Information supplied:
- Opening Delimiter -

Lemma lang_comma_groups (w : list ascii) :
  lang (Star (Seq (chr_i ",") (rep 3 digit))) w -> digits_or_commas w.
Proof.
  assert (Hstar : forall r w,
             lang r w -> r = Star (Seq (chr_i ",") (rep 3 digit)) ->
             digits_or_commas w).
  { induction 1 as [| | | | | |r w1 w2 L1 _ _ IH|]; intros Hr;
      try discriminate; [constructor|].
    injection Hr as ->. apply Forall_app. split; [|now apply IH].
    clear IH. cbv [chr_i rep digit] in L1.
    lang_inv.
    match goal with
    | H : Ascii.eqb (lower_char _) _ = true |- _ => apply chr_i_comma in H; subst
    end.
    cbn [app]. constructor; [now right|].
    repeat (constructor; [now left|]). constructor. }
  intros L. now apply (Hstar _ _ L).
Qed.

Lemma lang_decimals (w : list ascii) :
  lang (opt (Seq (chr_i ".") (rep 2 digit))) w ->
  w = [] \/ exists d1 d2, w = ["."%char; d1; d2].
Proof.
  cbv [opt chr_i rep digit]. intros L.
  lang_inv; [right|now left].
  match goal with
  | H : Ascii.eqb (lower_char _) _ = true |- _ => apply chr_i_point in H; subst
  end.
  eexists _, _. reflexivity.
Qed.

(** What stands in group 1 of [salary_pattern]: digits, then digits and
    commas, then maybe a point and two more characters. *)
Definition salary_amount_shape (w : list ascii) : Prop :=
  exists ds cs tail,
    w = ds ++ cs ++ tail
    /\ all_digits ds /\ ds <> []
    /\ digits_or_commas cs
    /\ (tail = [] \/ exists d1 d2, tail = ["."%char; d1; d2]).

Lemma salary_pattern_amount (body : regex) (w : list ascii) :
  In (1%nat, body) (groups (compiled salary_pattern)) ->
  lang body w -> salary_amount_shape w.
Proof.
  intros Hin L.
  cbv [salary_pattern compiled groups seqs fold_right app alts lit_i map
       list_ascii_of_string rupee nothing chr_i opt space] in Hin.
  cbn in Hin.
  destruct Hin as [[= <-]|[]].
  inversion L as [| |r1 r2 w1 w2 L1 L2| | | | |]; subst; clear L.
  inversion L2 as [| |r1 r2 w3 w4 L3 L4| | | | |]; subst; clear L2.
  inversion L4 as [| |r1 r2 w5 w6 L5 L6| | | | |]; subst; clear L4.
  inversion L6; subst; clear L6. rewrite app_nil_r.
  apply lang_plus_digits in L1 as [? ?].
  apply lang_comma_groups in L3. apply lang_decimals in L5.
  exists w1, w3, w5. repeat split; assumption.
Qed.

Lemma filter_commas (l : list ascii) :
  digits_or_commas l ->
  all_digits (filter (fun a => negb (Ascii.eqb "," a)) l).
Proof.
  induction 1 as [|a l [Ha| ->] _ IH]; cbn [filter]; [constructor| |].
  - rewrite (digit_not ","%char a eq_refl Ha). cbn [negb]. now constructor.
  - now rewrite Ascii.eqb_refl.
Qed.

Lemma existsb_point_commas (l : list ascii) :
  digits_or_commas l -> existsb (Ascii.eqb ".") l = false.
Proof.
  induction 1 as [|a l [Ha| ->] _ IH]; cbn [existsb]; [reflexivity| |].
  - now rewrite (digit_not "."%char a eq_refl Ha).
  - exact IH.
Qed.

(** The digits of an amount: its characters, the commas apart. *)
Definition digits (amount_str : string) : Z :=
  Z.of_nat (String.length (remove "," amount_str)).

(** [int] reads an amount, its commas dropped, exactly when it has no point
    and no more digits than [int] converts. *)
Lemma int_of_salary_amount (w : list ascii) :
  salary_amount_shape w ->
  let amount_str := string_of_list_ascii w in
  if contains "." amount_str || (int_max_str_digits <? digits amount_str)
  then int_of_str (remove "," amount_str) = Raise ValueError
  else exists amount, int_of_str (remove "," amount_str) = Ok amount.
Proof.
  intros (ds & cs & tail & -> & Hds & Hne & Hcs & Htail). cbv zeta.
  unfold digits.
  rewrite contains_char, !existsb_app.
  rewrite (existsb_digits "."%char eq_refl ds Hds), (existsb_point_commas cs Hcs).
  rewrite remove_list, !filter_app, (filter_digits ","%char eq_refl ds Hds).
  pose proof (filter_commas cs Hcs) as Hcs'.
  destruct Htail as [->|(d1 & d2 & ->)]; cbn [existsb orb].
  - cbn [filter]. rewrite app_nil_r, length_string_of_list.
    destruct (int_max_str_digits <? _) eqn:E.
    + apply int_of_long. now apply Z.ltb_lt.
    + apply int_of_digits; [apply Forall_app; now split| |now apply Z.ltb_ge].
      destruct ds; [congruence|discriminate].
  - rewrite Ascii.eqb_refl. cbn [orb filter].
    change (negb (Ascii.eqb "," ".")) with true. cbv iota.
    rewrite app_assoc. unfold int_of_str.
    rewrite digits_value_stops by (try reflexivity; apply Forall_app; now split).
    destruct ds; [congruence|reflexivity].
Qed.
(** * Baccarat (punto banco): the round engine of [baccarat.py]

    A shallow embedding of the classes [Card], [Shoe], [Hand], [Punto],
    [Banco] and [Game] of [src/baccarat.py], followed by the properties of
    the round engine that are established on it.

    Conventions.
    - Python integers are [Z]; [%] with a positive modulus is [Z.modulo].
    - A Python list is a Rocq list in index order: [append] adds at the
      right end and [pop()] removes the right end.
    - A method that mutates its object is a computation in the state and
      exception monad [M]; an exception leaves the state as it was when
      it was raised.
    - [random.shuffle] and [print] act on an environment [Env] that holds
      the state of the random generator and the lines written so far. *)

From stdpp Require Import base tactics option list gmap strings.
From Stdlib Require Import ZArith Lia.

Local Open Scope Z_scope.

(** ** Python values that reach the engine *)

Inductive exn : Type :=
  | ValueError (msg : string)
  | TypeError (msg : string)
  | IndexError (msg : string)
  | KeyError (key : Z)
  | AttributeError (msg : string)
  | GameError (msg : string).

Inductive Res (A : Type) : Type :=
  | Ok (a : A)
  | Raise (e : exn).
Arguments Ok {A} a.
Arguments Raise {A} e.

(** ** Card *)

(** [SUITS] and [RANKS]: the constructor of [Card] rejects every other
    value, so a [Card] object is a rank and a suit of these two
    enumerations. *)
Inductive Suit : Type := hearts | spades | clubs | diamonds.

Inductive Rank : Type :=
  | ace | two | three | four | five | six | seven | eight | nine | ten
  | jack | queen | king.

Definition SUITS : list Suit := [hearts; spades; clubs; diamonds].
Definition RANKS : list Rank :=
  [ace; two; three; four; five; six; seven; eight; nine; ten;
   jack; queen; king].

#[global] Instance Suit_eq_dec : EqDecision Suit.
Proof. solve_decision. Defined.
#[global] Instance Rank_eq_dec : EqDecision Rank.
Proof. solve_decision. Defined.

(** The integer ranks of [RANKS]; the other ranks are strings. *)
Definition rank_int (r : Rank) : option Z :=
  match r with
  | two => Some 2 | three => Some 3 | four => Some 4 | five => Some 5
  | six => Some 6 | seven => Some 7 | eight => Some 8 | nine => Some 9
  | ten => Some 10
  | ace | jack | queen | king => None
  end.

Definition rank_str (r : Rank) : string :=
  match r with
  | ace => "ace" | two => "2" | three => "3" | four => "4" | five => "5"
  | six => "6" | seven => "7" | eight => "8" | nine => "9" | ten => "10"
  | jack => "jack" | queen => "queen" | king => "king"
  end.

Definition suit_str (s : Suit) : string :=
  match s with
  | hearts => "hearts" | spades => "spades"
  | clubs => "clubs" | diamonds => "diamonds"
  end.

Record Card : Type := mkCard { Card_rank : Rank; Card_suit : Suit }.

#[global] Instance Card_eq_dec : EqDecision Card.
Proof. solve_decision. Defined.

(** [rank in range(2, 10)] *)
Definition in_range_2_10 (r : Rank) : bool :=
  match rank_int r with
  | Some n => (2 <=? n) && (n <? 10)
  | None => false
  end.

(** [self._value = self._rank if self._rank in range(2, 10)
                   else 1 if self._rank == 'ace' else 0] *)
Definition Card_value (c : Card) : Z :=
  if in_range_2_10 (Card_rank c) then default 0 (rank_int (Card_rank c))
  else if bool_decide (Card_rank c = ace) then 1
  else 0.

(** [__add__] and [__radd__]: [(self._value + other) % 10] *)
Definition Card_add (c : Card) (other : Z) : Z :=
  (Card_value c + other) mod 10.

- Closing Delimiter -

Instructions for the task:
The lines needed run from the first line of the data through the line containing "all_digits ds /\ ds <> []"; give them again exactly and nothing else.

Written response:
Lemma lang_comma_groups (w : list ascii) :
  lang (Star (Seq (chr_i ",") (rep 3 digit))) w -> digits_or_commas w.
Proof.
  assert (Hstar : forall r w,
             lang r w -> r = Star (Seq (chr_i ",") (rep 3 digit)) ->
             digits_or_commas w).
  { induction 1 as [| | | | | |r w1 w2 L1 _ _ IH|]; intros Hr;
      try discriminate; [constructor|].
    injection Hr as ->. apply Forall_app. split; [|now apply IH].
    clear IH. cbv [chr_i rep digit] in L1.
    lang_inv.
    match goal with
    | H : Ascii.eqb (lower_char _) _ = true |- _ => apply chr_i_comma in H; subst
    end.
    cbn [app]. constructor; [now right|].
    repeat (constructor; [now left|]). constructor. }
  intros L. now apply (Hstar _ _ L).
Qed.

Lemma lang_decimals (w : list ascii) :
  lang (opt (Seq (chr_i ".") (rep 2 digit))) w ->
  w = [] \/ exists d1 d2, w = ["."%char; d1; d2].
Proof.
  cbv [opt chr_i rep digit]. intros L.
  lang_inv; [right|now left].
  match goal with
  | H : Ascii.eqb (lower_char _) _ = true |- _ => apply chr_i_point in H; subst
  end.
  eexists _, _. reflexivity.
Qed.

(** What stands in group 1 of [salary_pattern]: digits, then digits and
    commas, then maybe a point and two more characters. *)
Definition salary_amount_shape (w : list ascii) : Prop :=
  exists ds cs tail,
    w = ds ++ cs ++ tail
    /\ all_digits ds /\ ds <> []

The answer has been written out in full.